There was no evidence Trump associates were involved in stealing or publishing the emails.
As for the infamous June 6, 2016 meeting at Trump tower, Trump Jr., Kushner, and former campaign manager Paul Manafort expected to get dirt from the Clinton, but didn’t get any.
6. George Papadopoulos and Carter Page Get Dumped on
Campaign advisers Papadopoulos and Carter kind of get dumped on here, with the report describing them as “two less-experienced individuals” brought hastily onto the Trump team, which had faced criticism for apparently lacking foreign policy expertise.
There is no evidence that anyone on the Trump campaign was aware of Page’s past ties to Russian intelligence services-or Papadopoulos’ more recent contacts with a Russian-connected professor-when these two individuals were included among the advisors that were publicly announced on March 21. In fact, as Kushner candidly put it, “we put together that list because we were getting a lot of pressure from the media to put out a list of foreign policy advisers.”

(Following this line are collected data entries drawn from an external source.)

(* ===== verification/Ps.v ===== *)
(** * The parameter server: updates, clocks, aggregation
      (src/crates/qfc-ps/src: types.rs, lib.rs, clock.rs, aggregate.rs)

    Workers push updates for ranges of model parameters. A clock per worker
    bounds staleness, a buffer keeps one accumulated entry per range and worker,
    and at the end of an epoch a robust rule reduces the entries of a range to
    one delta. The texts of error messages are left out. *)

From S2P Require Import Prelude Externals Float64 Float32.

(** ** Sorting *)

(** [sort_by] and [sort_by_key] are stable: equal elements keep their order. *)
Section stable_sort.
Context {A : Type} (leb : A -> A -> bool).
Fixpoint sort_insert (x : A) (l : list A) : list A :=
  match l with [] => [x] | y :: l' => if leb x y then x :: l else y :: sort_insert x l' end.
Definition stable_sort (l : list A) : list A := foldr sort_insert [] l.
End stable_sort.

(** ** Types (types.rs, lib.rs) *)

Record ParamRange := mkRange { r_start : Z; r_end : Z }.

#[export] Instance ParamRange_eq_dec : EqDecision ParamRange.
Proof. solve_decision. Defined.
#[export] Instance ParamRange_countable : Countable ParamRange.
Proof.
  refine (inj_countable' (fun r => (r_start r, r_end r)) (fun p => mkRange (fst p) (snd p)) _). by intros [].
Defined.

Inductive PsError :=
| InvalidRange
| InvalidUpdate
| StaleUpdate (worker_clock floor bound : Z)
| EpochClosed (epoch : Z)
| EpochMismatch (expected got : Z)
| WorkerCapExceeded (cap : Z)
| AggregationFailed
| ConfigInvalid
| PsStorage.

Definition range_new (s e : Z) : Result PsError ParamRange := if e <=? s then Err InvalidRange else Ok (mkRange s e).
Definition range_len (r : ParamRange) : Z := u64_sub (r_end r) (r_start r).
Definition range_is_empty (r : ParamRange) : bool := r_end r <=? r_start r.
Definition range_covers (r o : ParamRange) : bool := (r_start r <=? r_start o) && (r_end o <=? r_end r).
Definition range_overlaps (r o : ParamRange) : bool := (r_start r <? r_end o) && (r_start o <? r_end r).
(** The derived order: by start, then by end. *)
Definition range_leb (a b : ParamRange) : bool :=
  (r_start a <? r_start b) || ((r_start a =? r_start b) && (r_end a <=? r_end b)).

Record ParamUpdate := mkUpdate {
  u_worker : Address;
  u_epoch : Z;
  u_clock : Z;
  u_range : ParamRange;
  u_values : list f32;
  u_flops : Z;
}.

Definition update_validate (u : ParamUpdate) : Result PsError unit :=
  if range_is_empty (u_range u) then Err InvalidRange
  else if negb (Z.of_nat (length (u_values u)) =? range_len (u_range u)) then Err InvalidUpdate
  else if negb (forallb f32_is_finite (u_values u)) then Err InvalidUpdate
  else Ok tt.

(** The bytes that are hashed. *)
Definition update_bytes (u : ParamUpdate) : bytes :=
  u_worker u ++ to_be 8 (u_epoch u) ++ to_be 8 (u_clock u) ++ to_be 8 (r_start (u_range u)) ++ to_be 8 (r_end (u_range u)) ++
  concat (map f32_to_le_bytes (u_values u)) ++ to_be 8 (u_flops u).
Definition update_hash `{Blake3} (u : ParamUpdate) : Hash := blake3 (update_bytes u).

Record AcceptanceRecord := mkRecord {
  a_worker : Address;
  a_epoch : Z;
  a_clock : Z;
  a_range : ParamRange;
  a_update_hash : Hash;
  a_flops : Z;
}.
Definition for_update `{Blake3} (u : ParamUpdate) : AcceptanceRecord :=
  mkRecord (u_worker u) (u_epoch u) (u_clock u) (u_range u) (update_hash u) (u_flops u).

Record PsConfig := mkPsConfig {
  trim_beta : f64;
  staleness_bound : Z;
  spot_check_rate : f64;
  slash_multiple : Z;
  snapshot_retention : Z;
  max_workers_per_range : Z;
}.
Definition ps_config_default : PsConfig := mkPsConfig (f64_lit 2 10) 3 (f64_lit 5 100) 40 4 64.

(** ** The clocks (clock.rs) *)

Module Ssp.
Record t := mk { bound : Z; clocks : gmap Address Z }.
Definition new (bound : Z) : t := mk bound ∅.
Definition register_worker (w : Address) (c : t) : t :=
  match clocks c !! w with Some _ => c | None => mk (bound c) (<[w := 0]> (clocks c)) end.
Definition worker_clock (w : Address) (c : t) : option Z := clocks c !! w.
(** The entry of an unknown worker is created before the check. *)
Definition advance (w : Address) (clock : Z) (c : t) : Result PsError unit * t :=
  let c := register_worker w c in
  if clock <? default 0 (clocks c !! w) then (Err InvalidUpdate, c)
  else (Ok tt, mk (bound c) (<[w := clock]> (clocks c))).
Definition values (c : t) : list Z := map snd (map_to_list (clocks c)).
Definition min_clock (c : t) : Z := match values c with [] => 0 | x :: l => foldr Z.min x l end.
Definition fastest_clock (c : t) : Z := match values c with [] => 0 | x :: l => foldr Z.max x l end.
Definition admit_clock (clock : Z) (c : t) : Result PsError unit :=
  let floor := sat_sub (fastest_clock c) (bound c) in
  if clock <? floor then Err (StaleUpdate clock floor (bound c)) else Ok tt.
Definition barrier (c : t) : gmap Address Z * t := (clocks c, mk (bound c) ∅).
End Ssp.

(** ** The buffer (aggregate.rs) *)

Record UpdateBuffer := mkBuffer { buffer_cap : Z; buffered : gmap ParamRange (list ParamUpdate) }.
Definition buffer_new (cap : Z) : UpdateBuffer := mkBuffer cap ∅.

(** An update folded into the entry of its worker. *)
Definition accumulate (old u : ParamUpdate) : ParamUpdate :=
  mkUpdate (u_worker old) (u_epoch old) (u_clock u) (u_range old)
    (zip_with f32_add (u_values old) (u_values u) ++ drop (length (u_values u)) (u_values old))
    (sat_add 64 (u_flops old) (u_flops u)).

Definition same_worker (u v : ParamUpdate) : bool := bool_decide (u_worker v = u_worker u).
Fixpoint find_worker (u : ParamUpdate) (l : list ParamUpdate) : option (nat * ParamUpdate) :=
  match l with
  | [] => None
  | v :: l => if same_worker u v then Some (0%nat, v) else match find_worker u l with Some (i, x) => Some (S i, x) | None => None end
  end.

(** [entry().or_default()] leaves an empty list behind when the update is refused. *)
Definition buffer_add (u : ParamUpdate) (b : UpdateBuffer) : Result PsError unit * UpdateBuffer :=
  match update_validate u with
  | Ok _ =>
    let entry := default [] (buffered b !! u_range u) in
    let put l := mkBuffer (buffer_cap b) (<[u_range u := l]> (buffered b)) in
    match find_worker u entry with
    | Some (i, old) =>
      if u_clock u <=? u_clock old then (Err InvalidUpdate, put entry)
      else (Ok tt, put (<[i := accumulate old u]> entry))
    | None =>
      if (0 <? buffer_cap b) && (buffer_cap b <=? Z.of_nat (length entry)) then
        (Err (WorkerCapExceeded (buffer_cap b)), put entry)
      else (Ok tt, put (entry ++ [u]))
    end
  | Err e => (Err e, b)
  | Panic => (Panic, b)
  | NoFuel => (NoFuel, b)
  end.

Definition worker_leb (u v : ParamUpdate) : bool := bytes_leb (u_worker u) (u_worker v).
Definition updates_for (r : ParamRange) (b : UpdateBuffer) : list ParamUpdate :=
  stable_sort worker_leb (default [] (buffered b !! r)).
Definition buffer_ranges (b : UpdateBuffer) : list ParamRange := stable_sort range_leb (map fst (map_to_list (buffered b))).
Definition buffer_len (b : UpdateBuffer) : nat := sum_list (map (fun e => length (snd e)) (map_to_list (buffered b))).
Definition buffer_clear (b : UpdateBuffer) : UpdateBuffer := mkBuffer (buffer_cap b) ∅.

(** ** Aggregation rules *)

(** The trait [AggregationRule]. *)
Record AggregationRule := mkRule {
  aggregate : list ParamUpdate -> ParamRange -> Result PsError (list f32);
  min_updates : Result PsError Z;
}.

Fixpoint check_each (r : ParamRange) (us : list ParamUpdate) : Result PsError Z :=
  match us with
  | [] => Ok (range_len r)
  | u :: us =>
    if negb (bool_decide (u_range u = r)) then Err AggregationFailed
    else if negb (Z.of_nat (length (u_values u)) =? range_len r) then Err AggregationFailed
    else check_each r us
  end.
Definition check_inputs (us : list ParamUpdate) (r : ParamRange) : Result PsError Z :=
  match us with [] => Err AggregationFailed | _ => check_each r us end.

(** Parameter [j] of every update. *)
Definition column (us : list ParamUpdate) (j : nat) : list f32 := map (fun u => default f32_zero (u_values u !! j)) us.

(** [(beta * n as f64).ceil() as usize] *)
Definition trim_count (beta : f64) (n : Z) : Z := rounded_to_u 64 (f64_ceil (f64_mul beta (f64_of n))).
Definition trimmed (trim n : Z) (col : list f32) : list f32 :=
  take (Z.to_nat (n - 2 * trim)) (drop (Z.to_nat trim) (stable_sort total_leb col)).
Definition trimmed_mean (beta : f64) (us : list ParamUpdate) (r : ParamRange) : Result PsError (list f32) :=
  match check_inputs us r with
  | Ok dim =>
    let n := Z.of_nat (length us) in
    let trim := trim_count beta n in
    let kept := sat_sub n (u64_mul 2 trim) in
    if kept =? 0 then Err AggregationFailed
    else if n <? 2 * trim then Panic
    else Ok (map (fun j => f32_of_f64 (f64_div (f64_sum (map f64_of_f32 (trimmed trim n (column us j)))) (f64_of kept)))
               (seq 0 (Z.to_nat dim)))
  | Err e => Err e
  | Panic => Panic
  | NoFuel => NoFuel
  end.

Definition trimmed_mean_new (beta : f64) : Result PsError f64 :=
  if f64_leb (f64_of 0) beta && f64_ltb beta (f64_lit 5 10) then Ok beta else Err AggregationFailed.

(** [(1..).find(..)]: the first count that leaves something; [fuel] counts are tried. *)
Fixpoint find_min (fuel : nat) (beta : f64) (n : Z) : Result PsError Z :=
  match fuel with
  | O => NoFuel
  | S fuel => if 1 <=? sat_sub n (u64_mul 2 (trim_count beta n)) then Ok n else find_min fuel beta (n + 1)
  end.
Definition TrimmedMean (fuel : nat) (beta : f64) : AggregationRule := mkRule (trimmed_mean beta) (find_min fuel beta 1).

(** The plain mean, for trusted clusters. *)
Definition mean_aggregate (us : list ParamUpdate) (r : ParamRange) : Result PsError (list f32) :=
  match check_inputs us r with
  | Ok dim =>
    Ok (map (fun j => f32_of_f64 (f64_div (f64_sum (map f64_of_f32 (column us j))) (f64_of (Z.of_nat (length us)))))
          (seq 0 (Z.to_nat dim)))
  | Err e => Err e
  | Panic => Panic
  | NoFuel => NoFuel
  end.
Definition Mean : AggregationRule := mkRule mean_aggregate (Ok 1).

(** [PsConfig::validate] *)
Definition config_validate (fuel : nat) (c : PsConfig) : Result PsError unit :=
  match trimmed_mean_new (trim_beta c) with
  | Ok beta =>
    match find_min fuel beta 1 with
    | Ok m =>
      if max_workers_per_range c <? m then Err ConfigInvalid
      else if slash_multiple c <? 1 then Err ConfigInvalid
      else if staleness_bound c <? 1 then Err ConfigInvalid
      else Ok tt
    | Err e => Err e
    | Panic => Panic
    | NoFuel => NoFuel
    end
  | Err _ => Err ConfigInvalid
  | Panic => Panic
  | NoFuel => NoFuel
  end.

Papadopoulos was unsuccessful at leveraging his Russian contacts to establish meetings between the Trump campaign and Russia.
7. A Lot of Recommendations
The GOP House recommends that private companies and the federal government figure out how to fix “social media vulnerabilities” used by the Kremlin. Additionally, they say statutes like the Foreign Intelligence Surveillance Act should be updated. Among other recommendations, the House report stated that U.S. presidential campaigns should get unclassified counterintelligence briefings before a nomination convention.
8. Um, This Isn’t the Only Report
The GOP-majority announced last month that they ended the investigation and found no collusion, something the president is all to glad to mention. Democrats quickly pushed back on that, however. In their newly released minority report, they accused the majority of refusing to seek testimony from “dozens of witnesses” proposed by the Minority,” only holding four open hearings, refusing follow-up document requests “informed by new information and leads,” and insufficiently using the Committee’s subpoena power. Their conclusion: it was an unfinished, “rushed” probe.
They also criticized the majority report’s criticism of apparent “tradecraft failures” in assessing the motivation behind Russian collusion.
Despite the Majority’s inclusion of a significant body of Intelligence Community reporting on Russian interference in Europe, and its claim to have supported the conclusions of the January 6, 2017 declassified Intelligence Community Assessment (ICA) on Russian interference in the U.S. election,15 the report concludes, without offering evidence, that analytic “tradecraft failures” provide reason to doubt a key assessment in the ICA – that Russia “aspired to help [Trump’s] election chances when possible by discrediting Secretary Clinton and publicly contrasting her unfavorably to him.”
All told, the minority report treats the collusion issue as an unsettled question.